● What to do
From the data below, set down exactly the lines between the one holding "first_header ← suitable_block first_header;" and the one holding "IndexedBlockHeader) (block_time height : Z)", inclusive, and no others.

● Dataset
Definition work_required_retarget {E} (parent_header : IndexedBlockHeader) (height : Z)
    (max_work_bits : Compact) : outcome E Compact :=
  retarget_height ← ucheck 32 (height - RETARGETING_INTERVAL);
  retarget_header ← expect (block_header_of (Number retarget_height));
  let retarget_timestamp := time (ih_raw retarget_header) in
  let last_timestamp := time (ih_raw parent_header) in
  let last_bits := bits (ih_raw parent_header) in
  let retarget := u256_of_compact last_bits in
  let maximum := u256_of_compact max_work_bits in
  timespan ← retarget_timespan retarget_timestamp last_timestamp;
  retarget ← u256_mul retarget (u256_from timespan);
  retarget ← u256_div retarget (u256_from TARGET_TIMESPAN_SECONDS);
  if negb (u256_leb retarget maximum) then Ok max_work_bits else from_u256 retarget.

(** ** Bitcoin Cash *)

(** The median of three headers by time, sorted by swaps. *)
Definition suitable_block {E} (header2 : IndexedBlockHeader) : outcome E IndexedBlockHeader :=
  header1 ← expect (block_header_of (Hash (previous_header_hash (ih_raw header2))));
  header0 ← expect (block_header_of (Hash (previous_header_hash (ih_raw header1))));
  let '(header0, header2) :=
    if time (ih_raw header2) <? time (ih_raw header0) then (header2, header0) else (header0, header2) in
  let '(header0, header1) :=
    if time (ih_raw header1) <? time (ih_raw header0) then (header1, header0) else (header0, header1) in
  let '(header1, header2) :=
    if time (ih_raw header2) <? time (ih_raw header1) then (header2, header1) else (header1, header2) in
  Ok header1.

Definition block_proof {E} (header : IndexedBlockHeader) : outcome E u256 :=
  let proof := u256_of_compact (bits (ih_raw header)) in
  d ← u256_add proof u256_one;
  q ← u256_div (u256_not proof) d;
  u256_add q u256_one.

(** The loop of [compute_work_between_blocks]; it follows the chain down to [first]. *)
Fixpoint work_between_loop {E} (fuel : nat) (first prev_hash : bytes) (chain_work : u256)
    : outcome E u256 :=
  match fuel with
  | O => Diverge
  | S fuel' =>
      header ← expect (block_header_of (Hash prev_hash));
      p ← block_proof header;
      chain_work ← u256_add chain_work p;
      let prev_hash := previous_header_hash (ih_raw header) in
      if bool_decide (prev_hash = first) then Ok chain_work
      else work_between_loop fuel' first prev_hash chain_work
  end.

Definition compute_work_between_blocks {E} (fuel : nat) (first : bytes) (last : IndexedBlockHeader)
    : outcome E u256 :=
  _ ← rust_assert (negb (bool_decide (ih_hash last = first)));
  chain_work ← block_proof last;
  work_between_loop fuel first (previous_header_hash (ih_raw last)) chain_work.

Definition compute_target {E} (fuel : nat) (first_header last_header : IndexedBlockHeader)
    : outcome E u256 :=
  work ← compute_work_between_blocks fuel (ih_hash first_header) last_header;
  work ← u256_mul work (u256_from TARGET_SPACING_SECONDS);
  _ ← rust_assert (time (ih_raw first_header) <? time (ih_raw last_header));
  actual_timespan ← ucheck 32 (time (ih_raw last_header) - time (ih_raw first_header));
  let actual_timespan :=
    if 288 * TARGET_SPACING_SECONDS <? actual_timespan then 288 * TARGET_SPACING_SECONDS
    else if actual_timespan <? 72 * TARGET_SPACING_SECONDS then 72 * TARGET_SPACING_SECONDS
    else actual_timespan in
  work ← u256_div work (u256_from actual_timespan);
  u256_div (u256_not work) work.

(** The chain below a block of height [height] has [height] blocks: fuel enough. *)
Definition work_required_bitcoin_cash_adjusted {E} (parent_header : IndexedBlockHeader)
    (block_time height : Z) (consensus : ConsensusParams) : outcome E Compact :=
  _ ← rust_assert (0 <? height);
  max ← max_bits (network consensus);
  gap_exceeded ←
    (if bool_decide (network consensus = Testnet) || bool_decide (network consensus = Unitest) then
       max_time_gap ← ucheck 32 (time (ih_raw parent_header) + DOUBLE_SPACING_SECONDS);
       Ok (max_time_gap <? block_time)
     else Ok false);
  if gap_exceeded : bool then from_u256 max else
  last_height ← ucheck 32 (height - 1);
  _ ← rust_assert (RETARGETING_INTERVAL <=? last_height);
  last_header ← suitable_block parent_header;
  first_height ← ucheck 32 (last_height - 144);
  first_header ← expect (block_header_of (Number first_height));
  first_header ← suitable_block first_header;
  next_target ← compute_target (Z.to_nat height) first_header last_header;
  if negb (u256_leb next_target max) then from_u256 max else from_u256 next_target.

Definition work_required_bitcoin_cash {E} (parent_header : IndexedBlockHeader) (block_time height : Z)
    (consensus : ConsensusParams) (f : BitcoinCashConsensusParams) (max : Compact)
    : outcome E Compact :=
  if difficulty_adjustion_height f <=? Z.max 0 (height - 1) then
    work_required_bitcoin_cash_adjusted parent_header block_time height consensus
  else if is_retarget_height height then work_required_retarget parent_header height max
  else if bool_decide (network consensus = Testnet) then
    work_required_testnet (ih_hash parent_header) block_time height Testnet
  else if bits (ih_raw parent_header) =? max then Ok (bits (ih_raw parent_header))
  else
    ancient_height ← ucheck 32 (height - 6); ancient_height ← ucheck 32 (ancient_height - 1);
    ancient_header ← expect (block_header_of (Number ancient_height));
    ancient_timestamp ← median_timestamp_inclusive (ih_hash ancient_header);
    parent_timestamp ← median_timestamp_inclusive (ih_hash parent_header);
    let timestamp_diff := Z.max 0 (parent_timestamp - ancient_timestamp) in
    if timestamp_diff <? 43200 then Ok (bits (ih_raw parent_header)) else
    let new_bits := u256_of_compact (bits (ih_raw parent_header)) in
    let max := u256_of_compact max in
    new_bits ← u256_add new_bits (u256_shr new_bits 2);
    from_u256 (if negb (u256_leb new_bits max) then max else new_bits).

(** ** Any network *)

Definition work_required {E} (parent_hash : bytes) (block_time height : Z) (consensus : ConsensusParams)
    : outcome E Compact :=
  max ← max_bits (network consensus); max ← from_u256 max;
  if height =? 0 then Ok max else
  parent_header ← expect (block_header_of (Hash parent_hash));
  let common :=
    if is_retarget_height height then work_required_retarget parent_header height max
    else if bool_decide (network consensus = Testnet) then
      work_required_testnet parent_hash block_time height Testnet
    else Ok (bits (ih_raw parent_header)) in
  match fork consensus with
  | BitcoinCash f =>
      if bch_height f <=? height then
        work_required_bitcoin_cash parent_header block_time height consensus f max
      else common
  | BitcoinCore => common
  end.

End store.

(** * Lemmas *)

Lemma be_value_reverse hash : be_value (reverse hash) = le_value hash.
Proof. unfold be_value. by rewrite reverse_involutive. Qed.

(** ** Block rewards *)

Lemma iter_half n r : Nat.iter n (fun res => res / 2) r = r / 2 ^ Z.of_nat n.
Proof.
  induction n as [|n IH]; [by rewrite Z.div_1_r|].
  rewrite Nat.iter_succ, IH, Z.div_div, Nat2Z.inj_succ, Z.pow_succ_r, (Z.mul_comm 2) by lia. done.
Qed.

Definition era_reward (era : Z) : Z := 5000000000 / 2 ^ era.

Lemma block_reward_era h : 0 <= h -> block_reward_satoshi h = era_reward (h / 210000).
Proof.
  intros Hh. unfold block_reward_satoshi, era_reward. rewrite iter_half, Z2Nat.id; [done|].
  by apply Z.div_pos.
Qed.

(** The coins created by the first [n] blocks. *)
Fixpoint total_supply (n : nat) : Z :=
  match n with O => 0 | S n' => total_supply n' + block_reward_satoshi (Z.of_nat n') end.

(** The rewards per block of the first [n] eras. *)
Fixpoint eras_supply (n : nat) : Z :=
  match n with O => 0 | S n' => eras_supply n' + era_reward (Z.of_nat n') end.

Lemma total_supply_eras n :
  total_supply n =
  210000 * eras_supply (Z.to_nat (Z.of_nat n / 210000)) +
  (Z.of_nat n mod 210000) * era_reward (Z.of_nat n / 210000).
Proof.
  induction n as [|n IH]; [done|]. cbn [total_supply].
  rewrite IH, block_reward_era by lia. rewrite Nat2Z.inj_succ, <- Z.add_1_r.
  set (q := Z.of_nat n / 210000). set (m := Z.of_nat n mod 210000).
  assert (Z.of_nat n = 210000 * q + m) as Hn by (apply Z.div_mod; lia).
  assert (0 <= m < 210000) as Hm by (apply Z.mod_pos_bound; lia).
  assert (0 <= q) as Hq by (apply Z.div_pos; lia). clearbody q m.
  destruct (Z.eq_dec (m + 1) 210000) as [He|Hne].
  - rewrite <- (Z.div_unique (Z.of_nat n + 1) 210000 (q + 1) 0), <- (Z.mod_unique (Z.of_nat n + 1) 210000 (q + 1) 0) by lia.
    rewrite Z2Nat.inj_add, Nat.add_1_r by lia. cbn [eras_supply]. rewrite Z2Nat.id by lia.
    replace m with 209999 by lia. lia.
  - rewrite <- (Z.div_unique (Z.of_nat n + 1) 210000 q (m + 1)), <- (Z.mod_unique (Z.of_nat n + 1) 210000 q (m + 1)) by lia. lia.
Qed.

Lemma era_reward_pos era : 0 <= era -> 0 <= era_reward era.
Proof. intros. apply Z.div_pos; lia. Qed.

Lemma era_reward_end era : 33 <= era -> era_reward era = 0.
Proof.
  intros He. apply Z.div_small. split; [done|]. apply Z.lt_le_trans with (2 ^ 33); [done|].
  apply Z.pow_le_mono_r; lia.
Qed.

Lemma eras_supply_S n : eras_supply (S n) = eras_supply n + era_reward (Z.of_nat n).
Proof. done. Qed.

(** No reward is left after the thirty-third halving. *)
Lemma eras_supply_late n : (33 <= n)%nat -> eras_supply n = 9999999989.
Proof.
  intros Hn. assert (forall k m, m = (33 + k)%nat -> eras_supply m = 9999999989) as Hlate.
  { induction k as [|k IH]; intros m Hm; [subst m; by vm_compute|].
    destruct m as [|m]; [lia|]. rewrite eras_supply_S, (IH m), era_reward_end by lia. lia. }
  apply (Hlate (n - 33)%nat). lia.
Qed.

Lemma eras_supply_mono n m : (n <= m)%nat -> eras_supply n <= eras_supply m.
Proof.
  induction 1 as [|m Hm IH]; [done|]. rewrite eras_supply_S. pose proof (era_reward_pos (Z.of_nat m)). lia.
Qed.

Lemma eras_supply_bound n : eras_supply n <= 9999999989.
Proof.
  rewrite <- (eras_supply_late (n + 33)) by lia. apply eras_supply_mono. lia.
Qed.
--
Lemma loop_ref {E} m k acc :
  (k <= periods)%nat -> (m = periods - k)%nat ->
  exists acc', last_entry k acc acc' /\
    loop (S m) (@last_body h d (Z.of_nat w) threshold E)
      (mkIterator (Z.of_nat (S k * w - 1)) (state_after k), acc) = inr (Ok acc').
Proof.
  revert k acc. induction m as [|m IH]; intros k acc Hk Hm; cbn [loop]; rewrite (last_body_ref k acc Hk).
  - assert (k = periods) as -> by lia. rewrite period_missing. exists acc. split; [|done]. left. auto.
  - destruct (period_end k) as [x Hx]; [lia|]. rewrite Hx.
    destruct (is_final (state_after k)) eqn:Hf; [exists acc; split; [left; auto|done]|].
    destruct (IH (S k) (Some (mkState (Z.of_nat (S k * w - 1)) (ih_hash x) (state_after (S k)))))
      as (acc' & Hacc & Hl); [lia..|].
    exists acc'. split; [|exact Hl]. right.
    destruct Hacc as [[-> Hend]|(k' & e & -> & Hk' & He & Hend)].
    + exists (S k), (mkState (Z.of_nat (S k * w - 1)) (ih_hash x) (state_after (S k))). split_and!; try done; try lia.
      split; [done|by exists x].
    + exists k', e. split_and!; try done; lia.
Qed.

● Response box
  first_header ← suitable_block first_header;
  next_target ← compute_target (Z.to_nat height) first_header last_header;
  if negb (u256_leb next_target max) then from_u256 max else from_u256 next_target.

Definition work_required_bitcoin_cash {E} (parent_header : IndexedBlockHeader) (block_time height : Z)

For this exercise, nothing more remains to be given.